Goiás passa a ofertar exame genético inédito no SUS e reduz espera por diagnóstico de doenças raras

Neste sábado (28/2), data em que o país celebra o Dia Mundial e Nacional de Doenças Raras, o Ministério da Saúde anunciou uma medida que muda a realidade de milhares de famílias. A pasta iniciou a oferta, no SUS, de um exame genético inovador para confirmar doenças raras.

Goiás integra o grupo das 11 unidades federativas escolhidas para o projeto-piloto. No estado, a APAE de Anápolis realiza as coletas. Assim, pacientes goianos passam a ter acesso mais rápido à confirmação diagnóstica.

Exame reduz drasticamente o tempo de espera

O SUS agora disponibiliza o Sequenciamento Completo do Exoma (WES). A tecnologia analisa regiões do DNA onde se concentram a maioria das mutações genéticas.

Antes, famílias esperavam até sete anos pela confirmação do diagnóstico. Agora, o serviço entrega o resultado em até seis meses. Dessa forma, o sistema reduz o tempo de espera em 93%.

Além disso, o exame consegue atender até 90% dos pacientes que precisam de laudo em tempo oportuno. Portanto, o Ministério da Saúde enfrenta um dos principais gargalos na área de doenças raras.

Projeto já apresenta resultados positivos

O Ministério envia as amostras coletadas para dois laboratórios públicos no Rio de Janeiro: o Instituto Nacional de Cardiologia (INC), que iniciou a fase piloto em outubro de 2025, e a Fiocruz, que concluirá sua estrutura até o fim de maio.
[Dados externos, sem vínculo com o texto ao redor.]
Lemma rev_str_acc (s acc : string) :
  Py.rev_str acc s = Py.rev_str "" s +:+ acc.
Proof.
  revert acc. induction s as [|c s IH]; intros acc; [done|].
  cbn [Py.rev_str]. rewrite (IH (String c acc)), (IH (String c "")).
  by rewrite append_assoc.
Qed.

Lemma rev_str_app (x y : string) :
  Py.rev_str "" (x +:+ y) = Py.rev_str "" y +:+ Py.rev_str "" x.
Proof.
  induction x as [|c x IH].
  - by rewrite append_empty_r.
  - change (String c x +:+ y) with (String c (x +:+ y)).
    cbn [Py.rev_str]. rewrite (rev_str_acc (x +:+ y)), (rev_str_acc x), IH.
    by rewrite append_assoc.
Qed.

Lemma lstrip_idemp (s : string) : Py.lstrip (Py.lstrip s) = Py.lstrip s.
Proof.
  induction s as [|c s IH]; [done|]. cbn [Py.lstrip].
  destruct (Py.is_space c) eqn:Hc; [done|]. cbn [Py.lstrip]. by rewrite Hc.
Qed.

Lemma lstrip_split (s : string) :
  ∃ sp, s = sp +:+ Py.lstrip s ∧ blank sp = true.
Proof.
  induction s as [|c s (sp & Hs & Hsp)]; [by exists ""|].
  cbn [Py.lstrip]. destruct (Py.is_space c) eqn:Hc.
  - exists (String c sp). split.
    + change (String c sp +:+ Py.lstrip s) with (String c (sp +:+ Py.lstrip s)).
      by rewrite <-Hs.
    + cbn [blank]. by rewrite Hc, Hsp.
  - by exists "".
Qed.

Lemma length_lstrip (s : string) :
  String.length (Py.lstrip s) ≤ String.length s.
Proof.
  induction s as [|c s IH]; [done|]. cbn [Py.lstrip].
  destruct (Py.is_space c); cbn [String.length]; lia.
Qed.

Lemma lstrip_prefix_fixed (x y : string) :
  x ≠ "" → Py.lstrip (x +:+ y) = x +:+ y → Py.lstrip x = x.
Proof.
  destruct x as [|c x]; [done|]. intros _.
  change (String c x +:+ y) with (String c (x +:+ y)).
  cbn [Py.lstrip]. destruct (Py.is_space c); [|done].
  intros Heq. apply (f_equal String.length) in Heq.
  pose proof (length_lstrip (x +:+ y)). cbn [String.length] in Heq. lia.
Qed.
Atualmente, o INC recebe amostras de 13 serviços habilitados em 10 estados e no Distrito Federal. Entre eles estão Bahia, Rio de Janeiro, Goiás, Pará, Pernambuco, Paraná, Minas Gerais, Ceará, São Paulo e Mato Grosso.

Até agora, a iniciativa alcançou 99% de sucesso nas coletas e já emitiu 175 laudos. Com isso, o projeto demonstra alta eficiência logo na fase inicial.

Nos meses de março e abril, o Ministério habilitará outros 23 serviços. Assim, Espírito Santo, Paraíba, Piauí, Rio Grande do Sul, Santa Catarina e Rio Grande do Norte também passarão a integrar a rede.

A pasta prevê que, até o fim de 2026, os dois laboratórios operem em plena capacidade. Desse modo, o SUS conseguirá atender toda a demanda nacional, estimada em 20 mil diagnósticos por ano.

Diagnóstico precoce amplia acesso ao tratamento

O exame utiliza amostras de sangue ou saliva para analisar o material genético. Ele também auxilia na confirmação de doenças identificadas no teste do pezinho.

Entre elas estão fibrose cística, fenilcetonúria, hipotireoidismo congênito, doença falciforme, outras hemoglobinopatias e hiperplasia adrenal congênita.

Quando os profissionais confirmam o diagnóstico mais cedo, eles indicam tratamentos mais adequados e personalizados. Consequentemente, aumentam as chances de melhores desfechos clínicos.

No caso da fibrose cística, por exemplo, o SUS oferece desde 2023 um medicamento específico para o tratamento. Assim, a confirmação mais rápida garante acesso oportuno à terapia disponível.

Além disso, o início precoce do cuidado reduz complicações e melhora a qualidade de vida dos pacientes.

Governo amplia rede especializada em 120%

Na quinta-feira (26), o ministro da Saúde, Alexandre Padilha, anunciou a ampliação de 120% da rede especializada do SUS voltada ao tratamento de doenças raras.

Para viabilizar a medida, o governo federal destinou R$ 44 milhões e habilitará 11 novos serviços em quatro regiões do país.

Com a expansão, o número de serviços especializados saltará de 23, em 2022, para 51 unidades em hospitais públicos e filantrópicos. Segundo o ministro, o Brasil consolidará a maior rede pública de diagnóstico e cuidado de doenças raras do mundo.

Por fim, o investimento garante estrutura adequada, equipes multiprofissionais e atendimento contínuo. Assim, o SUS fortalece a política nacional e amplia o acesso ao cuidado especializado.